SRU/CQL proposes conformance levels, but this is too coarse-grained and fuzzy. We try to be clearer here and go down to the level of individual features.
Obviously the list is not complete. TODO: complete
- explain response
- Provide information about the configuration of the service, mainly about available indices and defaults.
We have to examine, if
explain
-record can be the single authoritative source of information about a repository, that would carry all the configuration information discussed below.
Query
- simple term search (Conformance level 0)
-
accept a simple term query: a word or a phrase.
query=fish query="system" query="language acquisition" query="She said \"Yes\""
It is a search for occurrences of a full word or a phrase. In the example queries above fish and "system" are instances of a word, and "language acquisition" and "She said \"Yes\"" are instances of a phrase.
TODO: decide when searching in lexica search only in the lemma-list or in the explanations as well (full-text)
- honor search context (Conformance level 0)
-
Allow to restrict search to specific collections/resources specified as a parameter (see SearchContext)
?x-cmd-context={list[Resource-PID]}
- wildcards (Conformance level 1-2)
-
support wildcards like
wor* *ove *oo* ?ool b?t
There could be also a version encoded with the help ofrelation
like:index startsWith wor
- index search (Conformance level 1-2)
-
support searchClause-queries:
index relation searchTerm
Examples are
dc.creator = anderson title adj "wonderful feelings" bib.dateIssued < 1998
See more about indices in next chapter.
- supported relations single term (Conformance level 1-2)
-
what are the allowed relations in in a query of the form
index rel single-search-term
:=
- exact match (on token? on annotation?)<
,>=
,<=
,==
regex
? - regular expression
- supported relations multi-term (Conformance level 1-2)
-
for a search clause with multiple terms (like "rat hat cat") SRU proposes:
any
- any of the terms (OR)all
- all of the terms (AND)adj
- terms in that order - a phrasewithin
encloses
all/window/#N
- terms within a given window (#N) (SRU/CQL 2.0 proposal)
TODO: discuss the lists of relations above in more detail: what do we want exactly for indices?

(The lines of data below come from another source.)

(** [serve]: the socket is bound and restricted to its owner before the first client,
    and removed again at the end; [bound] and [restricted] are the answers of the
    system. *)
Definition serve (e : PrepareEnv) (bound restricted : bool) (events : list ServerEvent) : Server * list SocketStep :=
  let '(prepared, steps) := prepare_socket e in
  match prepared with
  | Err error => (ServerFailed (ControlPrepare error), steps)
  | Ok _ =>
      if negb bound then (ServerFailed ControlBind, steps)
      else if negb restricted then (ServerFailed (ControlPrepare PrepareIo), steps ++ [BindSocket])
      else
        let steps := steps ++ [BindSocket; RestrictSocket] in
        match serve_events 0 events with
        | Some clients => (Serving clients, steps)
        | None => (ServerEnded, steps ++ [RemoveSocket])
        end
  end.

Lemma serve_events_bounded events : forall clients clients', (clients <= MAX_CLIENTS)%nat ->
  serve_events clients events = Some clients' -> (clients' <= MAX_CLIENTS)%nat.
Proof.
  induction events as [|ev rest IH]; intros clients clients' Hc H; simpl in H; [by injection H as <-|].
  apply bind_Some in H as (c & Hev & H). eapply IH; [|exact H]. by eapply serve_bounded.
Qed.

(** A server with clients has a socket that only its owner can use, and at most as
    many clients as allowed; one that has ended has removed its socket. *)
Lemma serve_owned e bound restricted events server steps : serve e bound restricted events = (server, steps) ->
  match server with
  | Serving clients => (clients <= MAX_CLIENTS)%nat /\ exists before, steps = before ++ [BindSocket; RestrictSocket]
  | ServerEnded => exists before, steps = before ++ [BindSocket; RestrictSocket; RemoveSocket]
  | ServerFailed _ => RestrictSocket ∉ steps
  end.
Proof.
  unfold serve. destruct (prepare_socket e) as [prepared before] eqn:E.
  assert (RestrictSocket ∉ before) as Hb.
  { revert E. unfold prepare_socket. destruct e as [p pe c rs ex so ac rm]. simpl.
    destruct p, c, pe, rs, ex, so as [[]|], ac, rm; simpl; intros [= <- <-]; set_solver. }
  destruct prepared as [u|]; [|by intros [= <- <-]]. destruct bound; [|by intros [= <- <-]].
  destruct restricted; simpl; [|intros [= <- <-]; set_solver].
  destruct (serve_events 0 events) as [clients|] eqn:Ev; intros [= <- <-].
  - split; [eapply serve_events_bounded; [|exact Ev]; unfold MAX_CLIENTS; lia|by eexists].
  - exists before. by rewrite <- app_assoc.
Qed.

(** * Requests and responses *)

Record Request := MkRequest { rq_api_version : Z; rq_id : Z; rq_command : string; rq_params : Value }.

(** Fields with a name; more than one is an error of the derived deserializer. *)
Definition fields_named (name : string) (fields : list (string * Value)) : list Value :=
  (List.filter (fun p => bool_decide (p.1 = name)) fields).*2.

Definition unsigned (max : Z) (v : Value) : option Z :=
  match v with JNumber n => if (0 <=? n) && (n <=? max) then Some n else None | _ => None end.

Definition u32_max : Z := 4294967295.

(** The derived [Deserialize]: an object, unknown fields ignored, or the fields in
    order; [params] may be missing. *)
Definition request_of (v : Value) : option Request :=
  match v with
  | JObject fields =>
      match fields_named "api_version" fields, fields_named "id" fields, fields_named "command" fields,
            fields_named "params" fields with
      | [version], [id], [JString command], ([] | [_]) as params =>
          version ← unsigned u32_max version; id ← unsigned u64_max id;
          Some (MkRequest version id command (default JNull (head params)))
      | _, _, _, _ => None
      end
  | JArray (version :: id :: JString command :: ([] | [_]) as params) =>
      version ← unsigned u32_max version; id ← unsigned u64_max id;
      Some (MkRequest version id command (default JNull (head params)))
  | _ => None
  end.

(** The text of an error; the diagnostics of [serde] and of other components are
    texts of theirs. *)
Inductive Message :=
| VersionUnsupported (version : Z)
| CommandUnknown (command : string)
| DaemonStopping
| MessageText (text : string).

Record ErrorBody := MkErrorBody { code : string; message : Message }.

Record Response := MkResponse {
  rp_api_version : Z;
  rp_id : Z;
  rp_ok : bool;
  rp_result : option Value;
  rp_error : option ErrorBody
}.

Definition failure (id : Z) (code : string) (message : Message) : Response :=
  MkResponse API_VERSION id false None (Some (MkErrorBody code message)).

Class Texts : Type := {
  show_net : IpNet -> string;
  show_message : Message -> string
}.
Context {X : Texts}.

(** The derived [Serialize]: absent fields are skipped. *)
Definition error_value (e : ErrorBody) : Value :=
  JObject [("code", JString (code e)); ("message", JString (show_message (message e)))].
Definition response_value (r : Response) : Value :=
  JObject ([("api_version", JNumber (rp_api_version r)); ("id", JNumber (rp_id r)); ("ok", JBool (rp_ok r))]
           ++ match rp_result r with Some v => [("result", v)] | None => [] end
           ++ match rp_error r with Some e => [("error", error_value e)] | None => [] end).

(** * What the commands show *)

Record RuntimeMetadata := MkRuntimeMetadata {
  md_shutdown_timeout_ms : Z;
  md_config_generation : Z;
  md_active_config_sha256 : string;
  md_last_reload_error : option string
}.

Record ReloadResult := MkReloadResult { rr_config_generation : Z; rr_active_config_sha256 : string }.

Record RouterInterfaceStatus := MkRouterInterfaceStatus {
  is_name : string;
  is_index : Z;
  is_local_addresses : list IpAddr;
  is_control_transport : ControlTransport;
  is_mtu : Z;
  is_udp_payload_budget : Z;
  is_mac_mode : string;
  is_metric : string;
  is_hello_interval_ms : Z;
  is_update_interval_ms : Z;
  is_split_horizon : bool;
  is_ipv4_next_hop : Ipv4NextHop;
  is_ipv4_address : option Ipv4Addr;
  is_output : OutputStatus
}.

(** What becomes of a command sent to the daemon. *)
Inductive ReloadReply := ReloadNotSent | ReloadDropped | ReloadAnswered (r : result string ReloadResult).
Inductive ShutdownReply := ShutdownNotSent | ShutdownDropped | ShutdownAccepted.

(** What a request meets when it is dispatched. *)
Record Shared := MkShared {
  sh_server_version : string;
  sh_uptime_seconds : Z;
  sh_metadata : RuntimeMetadata;
  sh_status : result string (RouterStatus * list RouterInterfaceStatus);
  sh_health : ExportHealth * option Z * option string;
  sh_snapshot : RouteSnapshot;
  sh_reload : ReloadReply;
  sh_shutdown : ShutdownReply
}.

Definition CommandResult : Type := result (string * Message) Value.

Definition status_or_stopped (s : Shared) : result (string * Message) (RouterStatus * list RouterInterfaceStatus) :=
  match sh_status s with Ok st => Ok st | Err text => Err ("router_stopped", MessageText text) end.

Definition health_value (h : ExportHealth * option Z * option string) : Value :=
  let '(health, age, error) := h in
  JObject [("config_generation", JNumber (eh_config_generation health));
           ("last_success_route_generation", jopt JNumber (eh_last_success_route_generation health));
           ("last_success_config_generation", jopt JNumber (eh_last_success_config_generation health));
           ("last_success_age_seconds", jopt JNumber age);
           ("last_error", jopt JString error);
           ("recovering_routes", jnat (eh_recovering_routes health));
           ("recovery_remaining_ms", JNumber (eh_recovery_remaining_ms health))].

- supported relation modifiers (Conformance level 1-2)
\stem
\relevant
\fuzzy
\respectCase
\isoDate
\oid
- honor VC as search context (Conformance level 1-2)
- able to process a virtual collection as means of restricting the search-context.
- boolean search (Conformance level 1-2)
-
AND OR PROX
Examples:
system AND language system OR language system AND (language OR acquisition) system NOT language /*read: AND NOT; it is not a unary operator. */
PROX is a special boolean proximity operator “allowing for the relative locations of the terms to be used in order to determine the resulting set of records”. It is also the only Boolean operator to take (Boolean) modifiers:
PROX /unit = {unit} /distance {comparison_operator} {number} /ordered|unordered
Examples for PROX:
cat prox/unit=word/distance>2/ordered hat cat prox/unit=paragraph hat
- sorting (Conformance level 1-2)
A dedicated context-set defines the sort-clause: sortBy, to be used at the end of a cql query:
"dinosaur" sortBy dc.date/sort.descending dc.title/sort.ascending
- named queries (Conformance level 2)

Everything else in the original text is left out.